Ghassan K. Abou-Alfa, MD: This is Europe, not here.

Laura M. Kulik, MD: So, the analogy is, the larger the tumor burden, the greater the chance. And we’ve known that, but once you start reaching a tumor burden of 5 cm, there’s about a 50% chance that you’re going to have vascular invasion present and explant, which has been the highest chance of recurrence. And post transplant, once people recur, this is their number 1 cause of death, and we don’t have great treatments for them after that happens. Obviously, you want to try to prevent that from happening. So, yes, you’re right. We want to make sure we’re not going beyond, but there are so many people who would benefit, and we’re transplanting people with very early disease. With the role of liver-directed therapy—and we can probably talk a little bit more about this—we may challenge that some of the liver-directed therapies may be considered curative for a 2-cm solitary lesion as opposed to going right to transplant and then shuffling those livers to patients who have more advanced disease beyond the Milan criteria.

Ghassan K. Abou-Alfa, MD: Before I tackle surgery or anything else in regard to curative intent, I think Laura brings a very important point. Katie, what’s downstaging, especially in the transplant setting?

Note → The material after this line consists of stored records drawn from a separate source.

(* ===== verification/Money.v ===== *)
(** * internal/money

    [Money] wraps a [Decimal]; every constructor rounds to four decimal places,
    the scale of the [NUMERIC(20,4)] columns.  [units] is the amount counted in
    ten-thousandths. *)

From Stdlib Require Import Ascii.
From S2P Require Import Prelude GoStd Decimal.
From stdpp Require Import options.
Open Scope Z_scope.

Module Money.

Record Money := MkMoney { d : Decimal.Decimal }.

#[global] Instance Money_eq_dec : EqDecision Money.
Proof. solve_decision. Defined.

Definition FromString (s : string) : result error Money :=
  match Decimal.NewFromString s with
  | Err e => Err (Wrapf "money.FromString" e)
  | Ok x => Ok (MkMoney (Decimal.Round x 4))
  end.

Definition FromInt (n : Z) : Money := MkMoney (Decimal.Round (Decimal.NewFromInt n) 4).
Definition Zero : Money := MkMoney (Decimal.Round Decimal.Zero 4).
Definition NewFromDecimal (x : Decimal.Decimal) : Money := MkMoney (Decimal.Round x 4).

(** Go's zero value of the struct: a nil [big.Int] and exponent 0. *)
Definition zero_value : Money := MkMoney (Decimal.MkDecimal 0 0).

Definition Add (m other : Money) : Money := MkMoney (Decimal.Round (Decimal.Add m.(d) other.(d)) 4).
Definition Sub (m other : Money) : Money := MkMoney (Decimal.Round (Decimal.Sub m.(d) other.(d)) 4).
Definition Neg (m : Money) : Money := MkMoney (Decimal.Round (Decimal.Neg m.(d)) 4).

Definition IsPositive (m : Money) : bool := Decimal.IsPositive m.(d).
Definition IsZero (m : Money) : bool := Decimal.IsZero m.(d).
Definition LessThan (m other : Money) : bool := Decimal.LessThan m.(d) other.(d).
Definition Equal (m other : Money) : bool := Decimal.Equal m.(d) other.(d).

Definition String (m : Money) : string := Decimal.StringFixed m.(d) 4.
Definition Decimal (m : Money) : Decimal.Decimal := m.(d).

Definition MarshalJSON (m : Money) : bytes := quote :: s2b (String m) ++ [quote].

Definition strip_quotes (s : bytes) : bytes :=
  if (2 <=? length s)%nat && bool_decide (list.head s = Some quote)
     && bool_decide (list.last s = Some quote)
  then take (length s - 2) (drop 1 s)
  else s.

Definition UnmarshalJSON (b : bytes) : result error Money := FromString (b2s (strip_quotes b)).

(** ** Scale *)

(** The fixed scale: what every constructor establishes. *)
Definition scaled (m : Money) : Prop := Decimal.exp m.(d) = -4.

#[global] Instance scaled_dec m : Decision (scaled m).
Proof. unfold scaled. apply _. Defined.

(** The amount in ten-thousandths. *)
Definition units (m : Money) : Z := Decimal.value (Decimal.Round m.(d) 4).

Definition of_units (u : Z) : Money := MkMoney (Decimal.MkDecimal u (-4)).

(** The values a client of the package can hold: its fields are unexported, so
    they come from a constructor or are Go's zero value. *)
Definition proper (m : Money) : Prop := scaled m ∨ m = zero_value.

Lemma units_of_units u : units (of_units u) = u.
Proof. done. Qed.

Lemma of_units_scaled u : scaled (of_units u).
Proof. done. Qed.

Lemma scaled_of_units m : scaled m → m = of_units (units m).
Proof.
  unfold scaled, units, of_units, Decimal.Round. destruct m as [[v e]]; simpl.
  intros ->. done.
Qed.

Lemma round_scaled x : scaled (MkMoney (Decimal.Round x 4)).
Proof. apply Decimal.Round_exp. Qed.

Lemma round_of_units x : MkMoney (Decimal.Round x 4) = of_units (Decimal.value (Decimal.Round x 4)).
Proof.
  pose proof (Decimal.Round_exp x 4) as H. unfold of_units.
  destruct (Decimal.Round x 4) as [v e]; simpl in *. by rewrite H.
Qed.

Lemma NewFromDecimal_units x : units (NewFromDecimal x) = Decimal.value (Decimal.Round x 4).
Proof. unfold NewFromDecimal. rewrite round_of_units. done. Qed.

#[global] Hint Resolve round_scaled of_units_scaled : ledger.

Lemma Add_of_units a b : Add (of_units a) (of_units b) = of_units (a + b).
Proof. unfold Add. rewrite Decimal.Add_same_exp by done. done. Qed.

Lemma Sub_of_units a b : Sub (of_units a) (of_units b) = of_units (a - b).
Proof. unfold Sub. rewrite Decimal.Sub_same_exp by done. done. Qed.

Lemma LessThan_of_units a b : LessThan (of_units a) (of_units b) = (a <? b).
Proof. unfold LessThan, Decimal.LessThan. rewrite Decimal.Cmp_same_exp by done. done. Qed.

Lemma Equal_of_units a b : Equal (of_units a) (of_units b) = (a =? b).
Proof.
  unfold Equal, Decimal.Equal. rewrite Decimal.Cmp_same_exp by done. simpl.
  by rewrite Z.eqb_compare.
Qed.

Lemma sgn_pos_ltb u : (Z.sgn u =? 1) = (0 <? u).
Proof. by destruct u. Qed.

Lemma IsPositive_of_units u : IsPositive (of_units u) = (0 <? u).
Proof. apply sgn_pos_ltb. Qed.

#[global] Hint Rewrite units_of_units Add_of_units Sub_of_units LessThan_of_units
  Equal_of_units IsPositive_of_units : ledger.

Lemma proper_positive m : proper m → IsPositive m = true → scaled m.
Proof. by intros [?| ->]. Qed.

Lemma proper_IsPositive m : proper m → IsPositive m = (0 <? units m).
Proof.
  intros [Hs| ->]; [|done]. rewrite (scaled_of_units m Hs). apply IsPositive_of_units.
Qed.

Lemma IsPositive_units m : IsPositive m = true → scaled m → 0 < units m.
Proof.
  intros Hp Hs. rewrite (scaled_of_units m Hs), IsPositive_of_units in Hp.
  by apply Z.ltb_lt.
Qed.

(** ** Text *)

Lemma String_of_units u : String (of_units u) = b2s (Decimal.string_ false (Decimal.MkDecimal u (-4))).
Proof. done. Qed.

Lemma FromString_String u : FromString (String (of_units u)) = Ok (of_units u).
Proof.
  unfold FromString, Decimal.NewFromString. rewrite String_of_units, s2b_b2s.
  rewrite Decimal.NewFromBytes_string_false by (unfold Decimal.MinInt32; simpl; lia).
  done.
Qed.

Lemma strip_quotes_quoted s : strip_quotes (quote :: s ++ [quote]) = s.
Proof.
  unfold strip_quotes. rewrite length_cons, length_app. simpl length.
  replace (2 <=? S (length s + 1))%nat with true by (symmetry; apply Nat.leb_le; lia).
  rewrite app_comm_cons, last_snoc, bool_decide_true, bool_decide_true by done. simpl.
  replace (length s + 1 - 1)%nat with (length s) by lia. apply take_app_length.
Qed.

End Money.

R. Kate Kelley, MD: I think many of our groups, including my colleagues at UCSF in hepatology and liver transplant, have done a lot of work looking at which patients with tumors larger than Milan criteria can have equivalently good outcomes after transplant. What we’ve seen across a variety of studies in multiple institutions is that patients whose tumors can be decreased in size within Milan criteria—with the use of interventional radiology—downstaging such as chemoembolization or Y-90, increasingly, can have equivalent outcomes to a patient who started out within Milan criteria. And this is akin to what we see in colorectal cancer, too. Patients who are converted to resectable over time often will have as good of an outcome as those who started out resectable to begin with. In the case of downstaging, we think—and the data bears out—that patients who can be converted to the Milan criteria by a combination of liver-directed arterial therapies have the same outcome as patients who started within Milan over time. There are poor prognostic factors that suggest patients won’t make it in downstaging or fall off the waiting list during this process. A high alpha-fetoprotein value greater than 1000 is one of the cut points that has been looked at or lack of response to downstaging. So, a tumor that doesn’t respond well to TACE, those patients often don’t make it in the downstaging process and are weeded out by poor biology tumors. But, in general, patients who respond well to TACE, who have an AFP response, and a response decrease to less than 1000 can do as well as patients who started out within the Milan criteria.

Ghassan K. Abou-Alfa, MD: Fascinating. No doubt that the transplant field was put into a highly choreographed and well-designed approach, as Dr. Salem referred to Mazzaferro’s study from the New England Journal of Medicine. But, obviously, no doubt that we are still trying to understand that field better. And the points that you heard about—especially expanding beyond the Milan and especially a new advent of the UNOS, like the 6-month wait before the points start kicking in to consider who’s coming for transplant with HCC—add to the downstaging. And they will probably invite any of the physicians to make sure that we have a patient who really is still in the local disease setting to make sure at least to get one opinion from a transplant center and to make sure that these options are definitely visited and looked into.